(Saved entries)
____

(* ===== verification/StringCommands.v ===== *)
(** * StringCommands: the commands on strings

    [src/server/commands/string_commands.cpp], all handlers but INCRBYFLOAT
    (whose [long double] arithmetic is not modelled). The loops over options
    recurse on the remaining arguments; a signed overflow is undefined
    behaviour. *)

From Stdlib Require Import ZArith Lia.
Set Warnings "-register-all".
From stdpp Require Import base list numbers gmap option strings.
From S2P Require Import Prelude Encoding Strings Listpack MapSpec Dict HashValue ZSetValue SetValue ListValue Db Object Reply Notify CommandTable Command Keyspace.
Import Command Keyspace.Keyspace.

Module StringCommands.

Definition kMaxStringSize : Z := 512 * 1024 * 1024.

Definition int64_max : Z := 2 ^ 63 - 1.
Definition int64_min : Z := - 2 ^ 63.

Record ExpireOptions := mkOpts { eo_set : bool; eo_persist : bool; eo_keep_ttl : bool; eo_at_ms : Z }.
Definition no_options : ExpireOptions := mkOpts false false false 0.

Inductive ParseResult := POk (out : ExpireOptions) | PNotInteger | PInvalidExpire.

Definition is_token (t : bytes) (name : string) : bool := equalsIgnoreCase t (str name).

(** [None]: [now_ms + n] overflows. *)
Definition parseExpireToken (token value : bytes) (now_ms : Z) (out : ExpireOptions) : option ParseResult :=
  match stringToInt64 value with
  | None => Some PNotInteger
  | Some n =>
      let relative := is_token token "EX" || is_token token "PX" in
      let seconds := is_token token "EX" || is_token token "EXAT" in
      if relative && (n <=? 0) then Some PInvalidExpire
      else if seconds && ((Z.quot int64_max 1000 <? n) || (n <? Z.quot int64_min 1000)) then Some PInvalidExpire
      else
        let n := if seconds then n * 1000 else n in
        let at_ms := if relative then now_ms + n else n in
        if (int64_min <=? at_ms) && (at_ms <=? int64_max)
        then Some (POk (mkOpts true (eo_persist out) (eo_keep_ttl out) at_ms))
        else None
  end.

Definition isExpireToken (t : bytes) : bool :=
  is_token t "EX" || is_token t "PX" || is_token t "EXAT" || is_token t "PXAT".

(** What the option loops return: the options, or the error they wrote. *)
Inductive parsed (A : Type) := Parsed (a : A) | Refused (msg : bytes).
Arguments Parsed {A}. Arguments Refused {A}.

Definition syntax_error : bytes := str "ERR syntax error".
Definition not_an_integer : bytes := str "ERR value is not an integer or out of range".
Definition invalid_expire (name : string) : bytes :=
  str "ERR invalid expire time in '" ++ str name ++ str "' command".

Record SetOptions := mkSet { so_nx : bool; so_xx : bool; so_get : bool; so_expire : ExpireOptions }.

(** The loop of [set]; [tokens] are the arguments from [i] on. *)
Fixpoint set_options (fuel : nat) (now_ms : Z) (tokens : list bytes) (o : SetOptions) : option (parsed SetOptions) :=
  match fuel, tokens with
  | O, _ => None
  | _, [] => Some (Parsed o)
  | S fuel, token :: rest =>
      let opts := so_expire o in
      if is_token token "NX" then
        if so_xx o then Some (Refused syntax_error)
        else set_options fuel now_ms rest (mkSet true (so_xx o) (so_get o) opts)
      else if is_token token "XX" then
        if so_nx o then Some (Refused syntax_error)
        else set_options fuel now_ms rest (mkSet (so_nx o) true (so_get o) opts)
      else if is_token token "GET" then set_options fuel now_ms rest (mkSet (so_nx o) (so_xx o) true opts)
      else if is_token token "KEEPTTL" then
        if eo_set opts then Some (Refused syntax_error)
        else set_options fuel now_ms rest
               (mkSet (so_nx o) (so_xx o) (so_get o) (mkOpts (eo_set opts) (eo_persist opts) true (eo_at_ms opts)))
      else if isExpireToken token then
        if eo_set opts || eo_keep_ttl opts then Some (Refused syntax_error)
        else
          match rest with
          | [] => Some (Refused syntax_error)
          | value :: rest =>
              r ← parseExpireToken token value now_ms opts;
              match r with
              | POk opts => set_options fuel now_ms rest (mkSet (so_nx o) (so_xx o) (so_get o) opts)
              | PNotInteger => Some (Refused not_an_integer)
              | PInvalidExpire => Some (Refused (invalid_expire "set"))
              end
          end
      else Some (Refused syntax_error)
  end.
(* ===== verification/HashCommands.v ===== *)
(** * HashCommands: the commands on hashes

    [src/server/commands/hash_commands.cpp], all handlers but HINCRBYFLOAT
    (whose [long double] arithmetic is not modelled), and their refinement of
    operations on finite maps. *)

From Stdlib Require Import ZArith Lia.
Set Warnings "-register-all".
From stdpp Require Import base list numbers gmap option strings.
From S2P Require Import Prelude Encoding Strings Listpack MapSpec Dict HashValue ZSetValue SetValue ListValue Db Object Reply Notify CommandTable Command Keyspace StringCommands.
Import Command Keyspace.Keyspace.

Module HashCommands.

Section Handlers.
Context {D : Type -> Type} {ops : MapOps D} (rq : request).
Abbreviation handler := (M D unit).

(** The writing loop of [hset] and [hmset]: how many fields were new. *)
Fixpoint set_fields (key : bytes) (pairs : list bytes) (added : Z) : M D Z :=
  match pairs with
  | field :: value :: pairs =>
      fresh ← on_hash key (fun h => HashValue.set h field value);
      set_fields key pairs (if fresh : bool then added + 1 else added)
  | _ => mret added
  end.

Definition hset : handler :=
  if negb ((argc rq - 2) mod 2 =? 0)%nat then wrongArgs "hset"
  else
    key ← arg rq 1;
    value ← lookupOrCreate rq key OHash;
    match value with
    | Found _ =>
        added ← set_fields key (drop 2 (argv rq)) 0;
        _ ← markDirty (Z.of_nat ((argc rq - 2) / 2));
        _ ← notify rq Notify.kHash "hset" key;
        integer added
    | _ => mret tt
    end.

Definition hmset : handler :=
  if negb ((argc rq - 2) mod 2 =? 0)%nat then wrongArgs "hmset"
  else
    key ← arg rq 1;
    value ← lookupOrCreate rq key OHash;
    match value with
    | Found _ =>
        _ ← set_fields key (drop 2 (argv rq)) 0;
        _ ← markDirty (Z.of_nat ((argc rq - 2) / 2));
        _ ← notify rq Notify.kHash "hset" key;
        ok
    | _ => mret tt
    end.

Definition hsetnx : handler :=
  key ← arg rq 1;
  value ← lookupOrCreate rq key OHash;
  match value with
  | Found _ =>
      field ← arg rq 2;
      present ← on_hash key (fun h => HashValue.contains h field);
      if present : bool then _ ← deleteIfEmpty rq key; integer 0
      else
        text ← arg rq 3;
        _ ← on_hash key (fun h => HashValue.set h field text);
        _ ← markDirty 1;
        _ ← notify rq Notify.kHash "hset" key;
        integer 1
  | _ => mret tt
  end.

Definition hget : handler :=
  key ← arg rq 1;
  value ← lookupTypedRead rq key OHash;
  match value with
  | TypeError => mret tt
  | Missing => nullBulk rq
  | Found _ =>
      field ← arg rq 2;
      found ← on_hash key (fun h => HashValue.get h field);
      bulk_or_null rq found
  end.

(** The loop of [hmget]; [present] says whether the pointer is null. *)
Fixpoint get_fields (key : bytes) (present : bool) (fields : list bytes) : handler :=
  match fields with
  | [] => mret tt
  | field :: fields =>
      _ ← (if present then found ← on_hash key (fun h => HashValue.get h field); bulk_or_null rq found
           else nullBulk rq);
      get_fields key present fields
  end.

Definition hmget : handler :=
  key ← arg rq 1;
  value ← lookupTypedRead rq key OHash;
  match value with
  | TypeError => mret tt
  | _ =>
      _ ← arrayHeader (Z.of_nat (argc rq - 2));
      get_fields key (match value with Found _ => true | _ => false end) (drop 2 (argv rq))
  end.

Fixpoint erase_fields (key : bytes) (fields : list bytes) (removed : Z) : M D Z :=
  match fields with
  | [] => mret removed
  | field :: fields =>
      gone ← on_hash key (fun h => HashValue.erase h field);
      erase_fields key fields (if gone : bool then removed + 1 else removed)
  end.

Definition hdel : handler :=
  key ← arg rq 1;
  value ← lookupTyped rq key OHash;
  match value with
  | TypeError => mret tt
  | Missing => integer 0
  | Found _ =>
      removed ← erase_fields key (drop 2 (argv rq)) 0;
      _ ← (if 0 <? removed then _ ← markDirty removed; notify rq Notify.kHash "hdel" key else mret tt);
      _ ← deleteIfEmpty rq key;
      integer removed
  end.

Definition hlen : handler :=
  key ← arg rq 1;
  value ← lookupTypedRead rq key OHash;
  match value with
  | TypeError => mret tt
  | Missing => integer 0
  | Found _ => h ← the_hash key; integer (i64 (Z.of_nat (HashValue.size h)))
  end.

Definition hexists : handler :=
  key ← arg rq 1;
  value ← lookupTypedRead rq key OHash;
  match value with
  | TypeError => mret tt
  | Missing => integer 0
  | Found _ =>
      field ← arg rq 2;
      present ← on_hash key (fun h => HashValue.contains h field);
      integer (if present : bool then 1 else 0)
  end.

Definition hstrlen : handler :=
  key ← arg rq 1;
  value ← lookupTypedRead rq key OHash;
  match value with
  | TypeError => mret tt
  | Missing => integer 0
  | Found _ =>
      field ← arg rq 2;
      found ← on_hash key (fun h => HashValue.get h field);
      integer (match found with Some s => i64 (Z.of_nat (length s)) | None => 0 end)
  end.

Definition hkeys : handler :=
  key ← arg rq 1;
  value ← lookupTypedRead rq key OHash;
  match value with
  | TypeError => mret tt
  | Missing => arrayHeader 0
  | Found _ => h ← the_hash key; bulkArray (HashValue.fields h)
  end.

____

● Requirement
Starting at the first line of the records above, please copy every line exactly through the line containing "Record ExpireOptions := mkOpts", and stop there.

● Your response
(* ===== verification/StringCommands.v ===== *)
(** * StringCommands: the commands on strings

    [src/server/commands/string_commands.cpp], all handlers but INCRBYFLOAT
    (whose [long double] arithmetic is not modelled). The loops over options
    recurse on the remaining arguments; a signed overflow is undefined
    behaviour. *)

From Stdlib Require Import ZArith Lia.
Set Warnings "-register-all".
From stdpp Require Import base list numbers gmap option strings.
From S2P Require Import Prelude Encoding Strings Listpack MapSpec Dict HashValue ZSetValue SetValue ListValue Db Object Reply Notify CommandTable Command Keyspace.
Import Command Keyspace.Keyspace.

Module StringCommands.

Definition kMaxStringSize : Z := 512 * 1024 * 1024.

Definition int64_max : Z := 2 ^ 63 - 1.
Definition int64_min : Z := - 2 ^ 63.

Record ExpireOptions := mkOpts { eo_set : bool; eo_persist : bool; eo_keep_ttl : bool; eo_at_ms : Z }.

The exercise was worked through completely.